Three days of oral arguments before the Supreme Court have left many pundits and Court watchers more or less where they have been since states and private plaintiffs brought legal challenges to the Patient Protection and Affordable Care Act (“the PPACA”) in 2010: wondering what five Justices will do.

Tuesday was the crucial day, as Solicitor General Donald Verrilli, Jr. did battle with (former Solicitor General) Paul Clement (representing the state plaintiffs) and Michael Carvin (representing the National Federation of Independent Business) over the constitutionality of the so-called “individual mandate” of the PPACA.

Based on the tone and substance of the Justices’ questions and comments, it appears that the relatively liberal Justices—Ginsburg, Breyer, Sotomayor, and Kagan—will vote to uphold the mandate; Justices Scalia, Thomas, and Alito will vote to strike it down; and Chief Justice Roberts and Justice Kennedy may still be wrestling with their decisions.  (Per his custom, Justice Thomas did not speak during the oral argument, but his vote is easy to predict based on his past votes.)

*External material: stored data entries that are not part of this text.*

(** An interrupt in the kernel. [kernelvec], on the stack of the code it
    interrupts, returns to that code at its privilege with every register as it
    was, [tp] apart, which is what [kerneltrap] left in it: the code may go on
    on another hart. Until [kerneltrap] is called only the words of the frame
    below the stack pointer change, and none after it has returned. *)
Theorem kernelvec_transparent kerneltrap s pa :
  m_priv s = 1 → 256 ≤ m_reg s SP < 2 ^ 64 →
  frame_at mmu (m_csr s) 1 (m_reg s SP - 256) pa kframe_regs.*2 →
  (∀ t, ∃ t', returns kerneltrap pa t t') →
  ∃ t t' s', returns kerneltrap pa t t' ∧ kernelvec kerneltrap (trap_s s) = Ret tt s' ∧
    (∀ a, (∀ o, o ∈ kframe_regs.*2 → a ≠ pa + o) → m_mem t !! a = m_mem s !! a) ∧ m_mem s' = m_mem t' ∧
    m_pc s' = m_pc s ∧ m_priv s' = 1 ∧ m_reg s' TP = m_reg t' TP ∧ ∀ x, x ≠ TP → m_reg s' x = m_reg s x.
Proof.
  destruct s as [c r m pc pv]. cbn [m_csr m_reg m_mem m_pc m_priv]. intros -> Hsp Hf Hk.
  unfold trap_s. cbn [m_csr m_reg m_mem m_pc m_priv]. set (st := Z.lor _ _).
  assert (spp st = 1) as Hst by (apply spp_trap; by right). clearbody st.
  set (c1 := <[SEPC := pc]> (<[SSTATUS := st]> c)).
  set (r1 := <[SP := r SP - 256]> r). set (m1 := saved pa r1 kframe_regs m).
  assert (frame_at mmu c1 1 (r1 SP) pa kframe_regs.*2) as Hf1.
  { unfold r1. lookups. eapply Forall_impl; [exact Hf|]. intros o. unfold pa_of, c1. by lookups. }
  assert (exec_all mmu kernelvec_save (Mach c1 r m (c STVEC) 1) = Ret tt (Mach c1 r1 m1 (c STVEC) 1)) as E1.
  { change kernelvec_save with (Addi SP SP (-256) :: saves SP kframe_regs ++ []). rewrite -> ex_Addi.
    replace (u64 (r SP + -256)) with (r SP - 256) by (rewrite -> u64_small; lia).
    by rewrite -> (ex_saves mmu SP _ _ _ _ _ _ _ pa Hf1). }
  set (t := Mach c1 r1 m1 (c STVEC) 1) in *. destruct (Hk t) as [t' Ht].
  pose proof Ht as [E2 R1 R2 R3 R4 R5 R6]. destruct t' as [c2 r2 m2 pc2 pv2]. cbn [m_csr m_reg m_mem m_pc m_priv] in *.
  assert (pv2 = 1) as -> by exact R5. clear R5.
  assert (∀ x o, (x, o) ∈ kframe_regs → m2 !! (pa + o) = Some (r1 x)) as Hm2.
  { intros x o Hin. specialize (R6 o (in_frame Hin)). cbn [m_mem t] in R6. rewrite -> R6. apply saved_lookup; [apply kframe_facts|done]. }
  destruct (kernelvec_restore_run c2 r2 m2 pc2 1 pa) as (r3 & E3 & H1 & H2 & H3).
  { rewrite -> R1. eapply Forall_impl; [exact Hf1|]. intros o. unfold pa_of. by rewrite -> R2. }
  { rewrite -> (Hm2 SP 8) by by_decide. by rewrite -> R1. }
  exists t, (Mach c2 r2 m2 pc2 1). eexists. split; [exact Ht|]. split.
  { unfold kernelvec. rewrite -> (bind_Ret _ _ _ _ _ E1), (bind_Ret _ _ _ _ _ E2), E3. reflexivity. }
  cbn [m_csr m_reg m_mem m_pc m_priv t]. split; [intros a Ha; by apply saved_ne|]. split; [done|].
  rewrite -> R3, R4. unfold t, c1. cbn [m_csr]. lookups. split; [done|]. split; [exact Hst|]. split; [done|].
  intros x Hx. destruct (decide (x = SP)) as [->|Hx2].
  { rewrite -> H1, R1. unfold t, r1. cbn [m_reg]. lookups. rewrite -> u64_small; lia. }
  destruct (decide (x ∈ kframe_regs.*1)) as [Hin|Hin]; [|destruct x; exfalso; apply Hin; by_decide].
  apply list_elem_of_fmap in Hin as ([x' o] & -> & Hin). cbn [fst] in *. rewrite -> (H3 x' o Hin), (Hm2 x' o Hin) by done.
  cbn [default from_option id]. unfold r1. by lookups.
Qed.
End switch.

Nonetheless, to paraphrase Yogi Berra, it’s tough to make predictions, especially about the future.  Accordingly, rather than attempt to read tea leaves, in this column I will discuss three critical sets of exchanges over hypothetical examples that should help to illuminate the central questions.  Judges and lawyers often use hypothetical examples as a means of testing the soundness and scope of proposed legal principles, and Tuesday’s argument contained a particularly rich and imaginative set of such examples.

Examples Testing the Limiting Principle: Burial, Mobile Phones, and Cars

At the heart of the plaintiffs’ case lies the claim that the power of Congress to regulate interstate Commerce is a power to regulate economic activity, not to require persons who are not currently engaged in economic activity to so engage.  By requiring people who lack health insurance to purchase such insurance, the plaintiffs say, the PPACA’s mandate crosses that line.

Various commentators, including yours truly, have argued that the Court should reject the proposed distinction between activity and inactivity as unsound in principle.  Justice Breyer said more or less the same thing at oral argument.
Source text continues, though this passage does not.